Заказывая билеты, я взглянул в свои восточные окна, в которых отражался свет оранжевого солнца. С той стороны было гораздо темнее - алло, здравствуйте - эти окна выходили на наименее красивую часть моего района - да, я хотел бы заказать билеты до К завтра ближе к десяти утра - дымные фабрики со своей тупой правильностью форм и с такими же дымными столбами всегда нагоняли на меня тоску. В сумерках они выглядели еще более угнетающе - есть только на 7:34 и 11:03? А если с пересадками попробовать? - казалось, заводам не было конца. Уходя в горизонт, они невидимо пульсировали своими станками и конвеерами,  и этот пульс был слышен на всю округу. Порой к ним примешивался стук медленно идущего состава, перевозящий сырье от одного здания к другому. - Ага, т.е. в 9:41 есть до О., туда прибывает в 11:37, а оттуда в 12:02 уже до К.? - ровный ритм и ровные линии. Меня тошнит - все, спасибо большое. В какую цену это обойдется? - сверление, бурение, стучание, жужжание, пищание механизмов. Надо было заказывать на ближайший. - да, хорошо. До свидания.
Мне следовало отдохнуть перед столь далекой и внезапной поездкой. Сразу после того, как последний луч солнца перестал озарять мою квартиру, мною было принято решение выполнить вечерний туалет и лечь спать.
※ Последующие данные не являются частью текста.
(** * FecalEncoder: the repair-symbol encoder of the fecal erasure code

    A shallow embedding of [src/FecalEncoder.cpp] ([Encoder::Initialize],
    [Encoder::Encode] and the two [EncoderAppDataWindow] helpers) together
    with the properties its specification states about them.

    Conventions.
    - C [unsigned] values are [Z] with the 32-bit wrap-around written out
      ([wrap32]) where the code computes with them.
    - A byte buffer owned by the encoder is a [list Z]; a null [Data]
      pointer is [None].
    - A pointer into caller memory ([const uint8_t*]) carries no length in
      C: it is modelled as the view [offset |-> byte] of the memory that
      starts at the address, so that a read past the logical end of a
      column returns whatever the caller's memory holds there.
    - Undefined behaviour (null dereference, access outside an owned
      buffer or outside the [OriginalData] vector, division by zero) is
      the result [None]. *)

From Stdlib Require Import ZArith List Bool Lia.
Import ListNotations.
Local Open Scope Z_scope.

Set Implicit Arguments.

(** ** The undefined-behaviour monad *)

Definition bind {A B : Type} (c : option A) (k : A -> option B) : option B :=
  match c with
  | Some a => k a
  | None => None
  end.

Notation "x <- c ;; k" := (bind c (fun x => k))
  (at level 61, c at next level, right associativity).
Notation "' pat <- c ;; k" := (bind c (fun x => match x with pat => k end))
  (at level 61, pat pattern, c at next level, right associativity).

(** [for (i = lo; i < lo + fuel; ++i) body], with the loop state threaded
    through and undefined behaviour propagated. *)
Fixpoint iterate {S : Type} (body : Z -> S -> option S) (i : Z) (fuel : nat)
  (s : S) : option S :=
  match fuel with
  | O => Some s
  | Datatypes.S k => s' <- body i s ;; iterate body (i + 1) k s'
  end.

Definition for_range {S : Type} (lo hi : Z) (body : Z -> S -> option S)
  (s : S) : option S :=
  iterate body lo (Z.to_nat (hi - lo)) s.

(** ** Machine integers *)

Definition wrap32 (z : Z) : Z := z mod 2 ^ 32.

(** ** Memory *)

(** A borrowed pointer into caller memory. *)
Definition ptr : Type := nat -> Z.

(** The [bytes] bytes found at a borrowed pointer. *)
Definition read (p : ptr) (bytes : Z) : list Z :=
  map p (seq 0 (Z.to_nat bytes)).

(** [bytes] bytes starting at the head of [buf] lie inside [buf]. *)
Definition fits (bytes : Z) (buf : list Z) : bool :=
  (0 <=? bytes) && (bytes <=? Z.of_nat (length buf)).

(** [memcpy(dst, src, n)]. *)
Definition memcpy (dst src : list Z) (n : Z) : option (list Z) :=
  if fits n dst && fits n src
  then Some (firstn (Z.to_nat n) src ++ skipn (Z.to_nat n) dst)
  else None.

(** [memset(dst + off, c, n)]. *)
Definition memset (dst : list Z) (off c n : Z) : option (list Z) :=
  if (0 <=? off) && (0 <=? n) && (off + n <=? Z.of_nat (length dst))
  then Some (firstn (Z.to_nat off) dst ++ repeat c (Z.to_nat n)
             ++ skipn (Z.to_nat (off + n)) dst)
  else None.

(** [x[i] ^= y[i]] for every [i] below the length of [y]; the rest of [x]
    is left as it is. *)
Fixpoint xor_mem (x y : list Z) : list Z :=
  match x, y with
  | a :: x', b :: y' => Z.lxor a b :: xor_mem x' y'
  | _, _ => x
  end.

(** ** Result codes and the output view *)

Inductive FecalResult : Type :=
| Fecal_Success
| Fecal_InvalidInput
| Fecal_OutOfMemory.

(** What [FecalSymbol::Data] points at: something of the caller's, or the
    encoder's own [Sum] workspace. *)
Inductive DataRef : Type :=
| CallerData
| SumData.

Record FecalSymbol : Type := mkSymbol {
  Data : DataRef;
  Bytes : Z;
  Index : Z
}.

(** ** The primitives the encoder is built on

    [FecalEncoder.cpp] uses constants, the GF(256) multiplication table,
    the PCG generator and the three code-construction functions, all of
    which are declared outside it. They are taken as parameters. The two
    counts are divisors in the code ([column % kColumnLaneCount],
    [.. / kPairAddRate]), hence positive. The two non-zero conditions are
    the Code Descriptor's contract. *)
Class CodeDescriptor : Type := {
  kColumnLaneCount : positive;
  kPairAddRate : positive;
  gf256_mul : Z -> Z -> Z;
  PCGRandom : Type;
  Seed : Z -> Z -> PCGRandom;
  Next : PCGRandom -> Z * PCGRandom;
  GetColumnValue : Z -> Z;
  GetRowValue : Z -> Z;
  GetRowOpcode : Z -> Z -> Z;
  GetColumnValue_nonzero : forall column, GetColumnValue column <> 0;
  GetRowValue_nonzero : forall row, GetRowValue row <> 0
}.

(** [kColumnSumCount], pinned by the [static_assert] in [Initialize]. *)
Definition kColumnSumCount : Z := 3.

Section Fecal.

Context {CD : CodeDescriptor}.

(** *** Field primitives over buffers *)

(** Modelled from the spec: [gf256_sqr] of the GF(256) library, which is
    not under src/: "square(scalar) = scalar * scalar under the field's
    fixed table". *)
Definition gf256_sqr (x : Z) : Z := gf256_mul x x.

(** Modelled from the spec: [gf256_add_mem] of the GF(256) library, which
    is not under src/: "add(dst, src, len) = bytewise XOR". *)
Definition gf256_add_mem (vx vy : list Z) (bytes : Z) : option (list Z) :=
  if fits bytes vx && fits bytes vy
  then Some (xor_mem vx (firstn (Z.to_nat bytes) vy))
  else None.

(** Modelled from the spec: [gf256_add2_mem] of the GF(256) library, which
    is not under src/: two bytewise XOR additions into one destination. *)
Definition gf256_add2_mem (vz vx vy : list Z) (bytes : Z) : option (list Z) :=
  if fits bytes vz && fits bytes vx && fits bytes vy
  then Some (xor_mem (xor_mem vz (firstn (Z.to_nat bytes) vx))
               (firstn (Z.to_nat bytes) vy))
  else None.

(** [z[i] ^= table[y][x[i]]] for every [i] below the length of [x]. *)
Fixpoint muladd_bytes (vz : list Z) (y : Z) (vx : list Z) : list Z :=
  match vz, vx with
  | a :: vz', b :: vx' => Z.lxor a (gf256_mul y b) :: muladd_bytes vz' y vx'
  | _, _ => vz
  end.

(** Modelled from the spec: [gf256_muladd_mem] of the GF(256) library,
    which is not under src/: "mulAdd(dst, scalar, src, len) = dst[i] ^=
    table[scalar][src[i]]". *)
Definition gf256_muladd_mem (vz : list Z) (y : Z) (vx : list Z) (bytes : Z)
  : option (list Z) :=
  if fits bytes vz && fits bytes vx
  then Some (muladd_bytes vz y (firstn (Z.to_nat bytes) vx))
  else None.

(** *** XORSummer *)

(** Modelled from the spec: the [XORSummer] helper declared in
    FecalCommon.h, which is not under src/: "deferred XOR batching" of the
    additions into a destination buffer, with a flush. [DestBuffer] is
    the very buffer the encoder also writes directly, so the two live in
    one record; [Waiting] is the source whose addition is deferred. *)
Record XORSummer : Type := mkSummer {
  DestBuffer : list Z;
  SummerBytes : Z;
  Waiting : option (list Z)
}.

Definition XORSummer_Initialize (dest : list Z) (bytes : Z) : XORSummer :=
  {| DestBuffer := dest; SummerBytes := bytes; Waiting := None |}.

Definition XORSummer_Add (src : list Z) (s : XORSummer) : option XORSummer :=
  match Waiting s with
  | Some w =>
      d <- gf256_add2_mem (DestBuffer s) src w (SummerBytes s) ;;
      Some {| DestBuffer := d; SummerBytes := SummerBytes s; Waiting := None |}
  | None =>
      Some {| DestBuffer := DestBuffer s; SummerBytes := SummerBytes s;
              Waiting := Some src |}
  end.

Definition XORSummer_Finalize (s : XORSummer) : option XORSummer :=
  match Waiting s with
  | Some w =>
      d <- gf256_add_mem (DestBuffer s) w (SummerBytes s) ;;
      Some {| DestBuffer := d; SummerBytes := SummerBytes s; Waiting := None |}
  | None => Some s
  end.

(** A direct write of the encoder into the summer's destination. *)
Definition with_dest (s : XORSummer) (d : list Z) : XORSummer :=
  {| DestBuffer := d; SummerBytes := SummerBytes s; Waiting := Waiting s |}.

(** ** EncoderAppDataWindow *)

Record EncoderAppDataWindow : Type := mkWindow {
  InputCount : Z;
  TotalBytes : Z;
  FinalBytes : Z;
  SymbolBytes : Z;
  (* std::vector<const uint8_t*>; a null slot is None *)
  OriginalData : list (option ptr)
}.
После всех необходимых ритуалов я, уже лежа в постели, задумался о дисгармонии природы, столь прекрасной и приятной для глаза, нежели уродливая параллельность и перпендикулярность. Это и есть гармония, та самая, которой в городе лишь рифы, на которые случайно натыкаешься в глубине домов. Эти ветви, на которых миллионы семян ждут своего осеннего часа, это фактурность коры, это прожилки растительных соков на листьях, это корневые подземные фракталы, это взрывающие от середины к лепесткам бутоны цветов. Это - Первородность. И она не может существовать рядом с творениями человека.  У меня был кактус, но даже он высох в духоте смога и фонарей.
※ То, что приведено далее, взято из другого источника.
(** As long as the validation losses stay below 1e8 the loop saves the
    parameters of every epoch and never raises the stop flag, for every
    positive patience. *)
Lemma epoch_loop_saves_every_epoch {Params : Type} (args : Args)
    (outcomes : list (EpochOutcome Params)) (epoch : Z) (st : TrainState)
    (disk : Disk Params) :
  0 < early_stopping_criteria args ->
  Forall (fun o => (o_val_loss o < early_stopping_best_val st)%Q) outcomes ->
  (epoch = 0 \/ 1 <= epoch /\ val_loss st <> []) ->
  stop_early st = false -> early_stopping_step st = 0 ->
  exists st',
    epoch_loop args outcomes epoch st disk
    = Ok (st', disk ++ ((fun o => (model_filename st, o_params o)) <$> outcomes))
    /\ stop_early st' = false /\ early_stopping_step st' = 0.
Proof.
  intros Hpatience. revert epoch st disk.
  induction outcomes as [|o outcomes IH]; intros epoch st disk Hall Hepoch Hstop Hstep.
  { exists st. cbn. by rewrite app_nil_r. }
  apply Forall_cons in Hall as [Ho Hall]. cbn [epoch_loop].
  set (st1 := append_metrics (set_epoch_index st epoch) _ _ _ _).
  assert (exists st2,
             update_train_state args (o_params o) st1 disk
             = Ok (st2, torch_save (o_params o) (model_filename st) disk)
             /\ stop_early st2 = false /\ early_stopping_step st2 = 0
             /\ early_stopping_best_val st2 = early_stopping_best_val st
             /\ model_filename st2 = model_filename st
             /\ val_loss st2 = val_loss st ++ [o_val_loss o])
    as (st2 & Hrun & Hstop2 & Hstep2 & Hbest2 & Hfile2 & Hloss2).
  { destruct Hepoch as [->|[Hepoch Hlosses]].
    - eexists. split; [reflexivity|]. by repeat split.
    - destruct (exists_last Hlosses) as (l & y & Hl).
      rewrite (update_train_state_below_initial args _ st1 disk (y, o_val_loss o)).
      + eexists. split; [reflexivity|]. cbn.
        destruct (Z.geb_spec 0 (early_stopping_criteria args)); [lia|].
        by repeat split.
      + exact Hepoch.
      + change (val_loss st1) with (val_loss st ++ [o_val_loss o]).
        by rewrite Hl, last_two_snoc.
      + by apply float_lt_true. }
  rewrite Hrun. cbn [bind fst snd]. rewrite Hstop2.
  destruct (IH (epoch + 1) st2 (torch_save (o_params o) (model_filename st) disk))
    as (st' & Hloop & Hstop' & Hstep'); try done.
  { by rewrite Hbest2. }
  { right. split; [destruct Hepoch as [->|[? _]]; lia|].
    rewrite Hloss2. by destruct (val_loss st). }
  exists st'. split; [|done]. rewrite Hloop, Hfile2. unfold torch_save.
  by rewrite <- app_assoc.
Qed.

(** * Further properties of the code *)

(** ** Vocabulary: registering many tokens *)

Lemma add_many_snd (v : Vocabulary) (ts : list string) :
  (add_many v ts).2 = register_all ts v.
Proof.
  revert v. induction ts as [|t ts IH]; intros v; [done|].
  cbn [add_many]. destruct (add_token v t) as [i v1] eqn:Hadd.
  specialize (IH v1). destruct (add_many v1 ts) as [idxs v2]. cbn in *.
  rewrite IH. unfold register_all. cbn. by rewrite Hadd.
Qed.

Lemma add_token_get_mono (v : Vocabulary) (t t' : string) (i : Z) :
  dict_get (_token_to_idx v) t' = Some i ->
  dict_get (_token_to_idx (add_token v t).2) t' = Some i.
Proof.
  intros Hg. destruct (dict_get (_token_to_idx v) t) as [j|] eqn:Ht.
  - by rewrite (add_token_known _ _ _ Ht).
  - rewrite (add_token_fresh _ _ Ht). cbn. by rewrite dict_get_app_fresh, Hg.
Qed.

Lemma register_all_get_mono (ts : list string) (v : Vocabulary) (t : string)
    (i : Z) :
  dict_get (_token_to_idx v) t = Some i ->
  dict_get (_token_to_idx (register_all ts v)) t = Some i.
Proof.
  revert v. induction ts as [|t0 ts IH]; intros v Hg; [done|].
  apply (IH (add_token v t0).2). by apply add_token_get_mono.
Qed.

Lemma add_token_len (v : Vocabulary) (t : string) :
  Vocabulary_len v <= Vocabulary_len (add_token v t).2 <= Vocabulary_len v + 1.
Proof.
  destruct (dict_get (_token_to_idx v) t) as [j|] eqn:Ht.
  - rewrite (add_token_known _ _ _ Ht). cbn. lia.
  - rewrite (add_token_fresh _ _ Ht). unfold Vocabulary_len, dict_len. cbn.
    rewrite length_app. cbn. lia.
Qed.

Lemma register_all_len (ts : list string) (v : Vocabulary) :
  Vocabulary_len v <= Vocabulary_len (register_all ts v)
  <= Vocabulary_len v + len ts.
Proof.
  revert v. induction ts as [|t0 ts IH]; intros v.
  { unfold len. cbn. lia. }
  change (register_all (t0 :: ts) v) with (register_all ts (add_token v t0).2).
  pose proof (IH (add_token v t0).2). pose proof (add_token_len v t0).
  unfold len in *. cbn [length]. lia.
Qed.

(** X1. [add_many] returns one index per token, in the order of the
    tokens, and each is the index [lookup_token] gives for the token in the
    vocabulary after the call, whatever the vocabulary held before. *)
Theorem add_many_indices (v : Vocabulary) (ts : list string) :
  Forall2 (fun t i => lookup_token (add_many v ts).2 t = Ok i)
          ts (add_many v ts).1.
Proof.
  revert v. induction ts as [|t ts IH]; intros v; [constructor|].
  pose proof (add_many_snd v (t :: ts)) as Hsnd.
  cbn [add_many] in *. pose proof (add_token_registers v t) as Hreg.
  destruct (add_token v t) as [i v1]. specialize (IH v1).
  pose proof (add_many_snd v1 ts) as Hsnd1.
  destruct (add_many v1 ts) as [idxs v2]. cbn in *. constructor; [|done].
  apply lookup_token_known. rewrite Hsnd1. by apply register_all_get_mono.
Qed.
И это только растения.   Животные не так прекрасны. Они непостоянны, подвижны. Изменения их тел происходят быстрее, а значит они смертны, как и люди... Вечны лишь незыблемость и монументальность неправильно расставленных лесных столбов, которые имеют только крышу, но не стены. У парков есть ограды, лес же свободен. Он как бы без начала и конца, готов принять  себя все, что вне его.
Внезапная поездка за город есть мой спасительный круг. Я слишком долго не понимал, что именно это мне и нужно.
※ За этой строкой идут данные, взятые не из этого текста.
(** * NOAA Weather integration: update coordinator, stub client, sensor lookup

    A shallow embedding of
      - [homeassistant/components/noaa_weather/noaaweather.py]
        (the error classes and the stub client),
      - [homeassistant/components/noaa_weather/__init__.py]
        (the update coordinator, setting up and unloading an entry),
      - [homeassistant/components/noaa_weather/sensor.py]
        (the sensor descriptions, the sensor entity and its platform), and
      - [homeassistant/components/noaa_weather/weather.py]
        (the readings of the weather entity),
    with the properties of the specification, and further properties of
    the code, stated and proved over it. *)

From Stdlib Require Import ZArith Strings.Ascii Floats.PrimFloat Floats.FloatOps Floats.SpecFloat.
From stdpp Require Import gmap strings list fin_maps pretty.

Set Warnings "-register-all,-inexact-float".
Local Open Scope string_scope.
Local Open Scope Z_scope.

(** ** Python values

    The JSON-like objects that travel through the integration: [None],
    booleans, integers, binary64 floats, strings, lists and dictionaries
    keyed by strings. *)

Inductive value :=
| VNone
| VBool (b : bool)
| VInt (n : Z)
| VFloat (f : float)
| VStr (s : string)
| VList (l : list value)
| VDict (d : gmap string value).

(** A dictionary display [{k1: v1, ..., kn: vn}]: the entries are stored
    from left to right, so a repeated key keeps its last value. *)
Definition dict_of (entries : list (string * value)) : gmap string value :=
  fold_left (fun d kv => <[kv.1 := kv.2]> d) entries ∅.

(** ** noaaweather.py *)

Module noaaweather.

(** The four exception classes of the client library.  [ApiError] is the
    base class, the other three derive from it. *)
Inductive error_class :=
| ApiError
| ClientConnectorError
| InvalidApiKeyError
| RequestsExceededError.

#[global] Instance error_class_eq_dec : EqDecision error_class.
Proof. solve_decision. Defined.

Definition all_classes : list error_class :=
  [ApiError; ClientConnectorError; InvalidApiKeyError; RequestsExceededError].

(** [issubclass c base] for the hierarchy above. *)
Definition issubclass (c base : error_class) : bool :=
  match base with
  | ApiError => true
  | _ => bool_decide (c = base)
  end.

(** An instance of one of the four classes: the message handed to
    [Exception.__init__], and the two attributes set by
    [ApiError.__init__]. *)
Record api_exception := {
  cls : error_class;
  message : string;
  status_code : option Z;
  response : option value
}.

(** [ApiError.__init__(self, message, status_code=None, response=None)]. *)
Definition ApiError_init (c : error_class) (message : string)
    (status_code : option Z) (response : option value) : api_exception :=
  {| cls := c; message := message;
     status_code := status_code; response := response |}.

(** The text each subclass puts before the message in its own
    [__init__]; the base class adds nothing. *)
Definition message_prefix (c : error_class) : string :=
  match c with
  | ApiError => ""
  | ClientConnectorError => "Client Connector Error."
  | InvalidApiKeyError => "Invalid API Key."
  | RequestsExceededError => "Requests Exceeded."
  end.

(** Calling a class: [c(message, status_code, response)].  A subclass
    rewrites [message] and delegates to [ApiError.__init__]. *)
Definition new (c : error_class) (message : string)
    (status_code : option Z) (response : option value) : api_exception :=
  match c with
  | ApiError => ApiError_init ApiError message status_code response
  | ClientConnectorError =>
      let message := "Client Connector Error." ++ message in
      ApiError_init ClientConnectorError message status_code response
  | InvalidApiKeyError =>
      let message := "Invalid API Key." ++ message in
      ApiError_init InvalidApiKeyError message status_code response
  | RequestsExceededError =>
      let message := "Requests Exceeded." ++ message in
      ApiError_init RequestsExceededError message status_code response
  end.

(** [c(message)]: both keyword arguments left at their default [None]. *)
Definition new_default (c : error_class) (message : string) : api_exception :=
  new c message None None.

(** [class NOAAWeather]: [__init__] is [pass], so an instance carries no
    attribute at all. *)
Inductive NOAAWeather := NOAAWeather_instance.

Definition NOAAWeather_init (lat lon : float) (url api_key : option string)
  : NOAAWeather := NOAAWeather_instance.

Definition unit_value (unit : string) (unit_type : Z) (v : value) : value :=
  VDict (dict_of [("Unit", VStr unit); ("UnitType", VInt unit_type); ("Value", v)]).

Definition wind_value (degrees : Z) (english localized : string)
    (speed : float) : value :=
  VDict (dict_of [
    ("Direction", VDict (dict_of [("Degrees", VInt degrees);
                                  ("English", VStr english);
                                  ("Localized", VStr localized)]));
    ("Speed", unit_value "km/h" 7 (VFloat speed))]).

Definition async_get_current_conditions (self : NOAAWeather)
  : gmap string value :=
  let current := dict_of [
    ("Temperature", unit_value "C" 17 (VFloat 25.5));
    ("DewPoint", unit_value "C" 17 (VFloat 18.3));
    ("RelativeHumidity", VInt 62);
    ("WindChillTemperature", unit_value "C" 17 VNone);
    ("ApparentTemperature", unit_value "C" 17 (VFloat 27.8));
    ("Wind", wind_value 140 "SE" "SE" 15.4);
    ("Visibility", unit_value "km" 6 (VFloat 16.1));
    ("CloudCover", VInt 30);
    ("Precipitation", unit_value "mm/h" 3 (VInt 0));
    ("WeatherIcon", VInt 34);
    ("WeatherText", VStr "Mostly sunny")] in
  current.

Definition forecast_day0 : value :=
  VDict (dict_of [
    ("EpochDate", VInt 1697817600);
    ("TemperatureMax", unit_value "C" 17 (VFloat 28.9));
    ("TemperatureMin", unit_value "C" 17 (VFloat 19.4));
    ("RealFeelTemperatureMax", unit_value "C" 17 (VFloat 32.2));
    ("RealFeelTemperatureMin", unit_value "C" 17 (VFloat 18.9));
    ("TotalLiquidDay", unit_value "mm" 3 (VFloat 0.5));
    ("PrecipitationProbabilityDay", VInt 30);
    ("WindDay", wind_value 165 "SSE" "SSE" 12.9);
    ("WindGustDay", wind_value 170 "S" "S" 20.4);
    ("CloudCoverDay", VInt 40);
    ("IconDay", VInt 36)]).

Definition forecast_day1 : value :=
  VDict (dict_of [
    ("EpochDate", VInt 1729472302);
    ("TemperatureMax", unit_value "C" 17 (VFloat 18.1));
    ("TemperatureMin", unit_value "C" 17 (VFloat 1.5));
    ("RealFeelTemperatureMax", unit_value "C" 17 (VFloat 22.8));
    ("RealFeelTemperatureMin", unit_value "C" 17 (VFloat 0.9));
    ("TotalLiquidDay", unit_value "mm" 3 (VFloat 3.5));
    ("PrecipitationProbabilityDay", VInt 30);
    ("WindDay", wind_value 42 "SSE" "SSE" 33.9);
    ("WindGustDay", wind_value 30 "S" "S" 49.4);
    ("CloudCoverDay", VInt 90);
    ("IconDay", VInt 36)]).

Definition async_get_daily_forecast (self : NOAAWeather) : list value :=
  let forecast := [forecast_day0; forecast_day1] in
  forecast.

End noaaweather.

(** ** Exceptions, results and awaited calls *)

Inductive exn :=
| ApiException (e : noaaweather.api_exception)
| TimeoutError
| UpdateFailed (error : noaaweather.api_exception)
| KeyError (key : value)
| IndexError
| TypeError
| OtherException (name : string).

Inductive result (A : Type) :=
| Return (a : A)
| Raise (e : exn).
Arguments Return {A} a.
Arguments Raise {A} e.

(** What awaiting a client call amounts to: the time it takes to settle,
    in milliseconds, and how it settles. *)
Record awaited (A : Type) := Awaited {
  took : Z;
  outcome : result A
}.
Arguments Awaited {A} took outcome.
Arguments took {A} a.
Arguments outcome {A} a.

(** The body of an [async with timeout(...)] block reads the ceiling and
    the time already spent in the block, and either returns with the time
    spent so far or raises. *)
Definition timed (A : Type) : Type := Z -> Z -> result (A * Z).

Definition timed_ret {A} (a : A) : timed A :=
  fun _ elapsed => Return (a, elapsed).

Definition timed_bind {A B} (m : timed A) (k : A -> timed B) : timed B :=
  fun ceiling elapsed =>
    match m ceiling elapsed with
    | Return (a, elapsed') => k a ceiling elapsed'
    | Raise e => Raise e
    end.

Notation "'let*' x ':=' m 'in' k" := (timed_bind m (fun x => k))
  (at level 10, x name, m at level 100, k at level 200).

(** [await call] inside the block: when the ceiling is reached before the
    call settles, the block is cancelled and [TimeoutError] is raised in
    its place; otherwise the call settles as it would have. *)
Definition await {A} (call : awaited A) : timed A :=
  fun ceiling elapsed =>
    if ceiling <? elapsed + took call then Raise TimeoutError
    else match outcome call with
         | Return a => Return (a, elapsed + took call)
         | Raise e => Raise e
         end.

(** [async with timeout(seconds): body]. *)
Definition timeout {A} (seconds : Z) (body : timed A) : result A :=
  match body (seconds * 1000) 0 with
  | Return (a, _) => Return a
  | Raise e => Raise e
  end.

(** The two queries the coordinator sends to its client object. *)
Class DataSource (C : Type) := {
  get_current_conditions : C -> awaited (gmap string value);
  get_daily_forecast : C -> awaited (list value)
}.

(** The client of [noaaweather.py]: both coroutines return at once, without
    ever suspending. *)
#[export] Instance NOAAWeather_source : DataSource noaaweather.NOAAWeather := {
  get_current_conditions self :=
    Awaited 0 (Return (noaaweather.async_get_current_conditions self));
  get_daily_forecast self :=
    Awaited 0 (Return (noaaweather.async_get_daily_forecast self))
}.

(** A client whose two calls settle as scripted, standing for any data
    source the coordinator may be wired to. *)
Record scripted := Scripted {
  current_call : awaited (gmap string value);
  forecast_call : awaited (list value)
}.

#[export] Instance scripted_source : DataSource scripted := {
  get_current_conditions := current_call;
  get_daily_forecast := forecast_call
}.

(** [timedelta(minutes=m)], in seconds. *)
Definition timedelta_minutes (m : Z) : Z := m * 60.

(** ** The host's update coordinator

    [NOAAWeatherDataUpdateCoordinator] derives from the host's
    [DataUpdateCoordinator] (homeassistant/helpers/update_coordinator.py),
    which holds the cached data and drives the refreshes. *)

Module DataUpdateCoordinator.

(** Modelled from the spec: the coordinator state of the base class
    [DataUpdateCoordinator], whose source is not part of the integration.
    It holds one current snapshot or none, the time of the last update,
    the refresh interval (in seconds), the subscribers, and the last
    error. *)
Record state := State {
  interval : Z;
  snapshot : option (gmap string value);
  last_updated : option Z;
  last_error : option exn;
  subscribers : list nat
}.

(** Modelled from the spec: [initialize(interval, client)] of the base
    class stores the refresh interval and starts with no snapshot (the
    client reference is kept by the derived class). *)
Definition initialize (interval : Z) : state :=
  State interval None None None [].

(** Modelled from the spec: [refresh()] of the base class, given how the
    derived class's [_async_update_data] settled.  On success the
    snapshot is replaced wholesale and the time recorded; on failure the
    snapshot is left alone and the error goes to the last-error field.
    Either way every subscriber is notified, without payload. *)
Definition refresh (update : result (gmap string value)) (now : Z)
    (st : state) : state * list nat :=
  match update with
  | Return data =>
      (State (interval st) (Some data) (Some now) (last_error st)
             (subscribers st),
       subscribers st)
  | Raise e =>
      (State (interval st) (snapshot st) (last_updated st) (Some e)
             (subscribers st),
       subscribers st)
  end.

(** Modelled from the spec: [request_first_refresh()] of the base class
    performs one refresh, and a failure of it propagates to the caller. *)
Definition request_first_refresh (update : result (gmap string value))
    (now : Z) (st : state) : state * result unit :=
  let st' := (refresh update now st).1 in
  match update with
  | Return _ => (st', Return tt)
  | Raise e => (st', Raise e)
  end.

(** Modelled from the spec: [read()] of the base class returns the
    current snapshot, or none before the first successful refresh. *)
Definition read (st : state) : option (gmap string value) := snapshot st.

End DataUpdateCoordinator.

(** ** __init__.py and sensor.py *)

(** The attributes [__init__] sets ([device_info], registry metadata for
    the host, is left out), with the state of the base class. *)
Record NOAAWeatherDataUpdateCoordinator (C : Type) := Coordinator {
  api_key : option string;
  location_key : string;
  forecast : bool;
  lat : float;
  lon : float;
  name : string;
  noaaweather : C;
  base : DataUpdateCoordinator.state
}.
Arguments Coordinator {C}.
Arguments api_key {C}.
Arguments location_key {C}.
Arguments forecast {C}.
Arguments lat {C}.
Arguments lon {C}.
Arguments name {C}.
Arguments noaaweather {C}.
Arguments base {C}.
Я проснулся с утра, начисто забыв свой сон. Там было нечто прекрасное, возвышенное, возможно, я летал во сне. Это уже не очень важно, мне было не до этого. За окном было крайне пасмурно, даже промзона выглядела несколько обреченно. Я сделал утренний кофе, узнал, что произошло интересного в мире, пока я спал. Ничего. Следует или больше спать, или меньше читать, возможно, будет больше новостей.
8:12. Пора выходить, вокзал находится на приличном расстоянии от меня, а толкаться с невыспавшимися, людьми, которые, как и я, завтракают лишь чашкой кофе, желания нет. Грустно, что все эти пассажиры любого вида транспорта вынуждены так прозябать в усталости и голоде, потому что у них нет времени на еду и сон, а единственное желание – реализоваться. Не слишком ли дорогая цена? Так я размышлял, уже стоя среди всех этих реализаций, надежд, чувств. Химический бульон мозга сегодня застоится и скиснет у всех, судя по мороси на окне, в котором сменяли друг друга кадры реальности. Иногда все же стоить отдыхать, даже когда сгорают сроки или ты уперся во что-то и не можешь отпустить. Скажут -  я ленивый и ничего не добьюсь. А я вот добился, всем назло. Пусть и немногого.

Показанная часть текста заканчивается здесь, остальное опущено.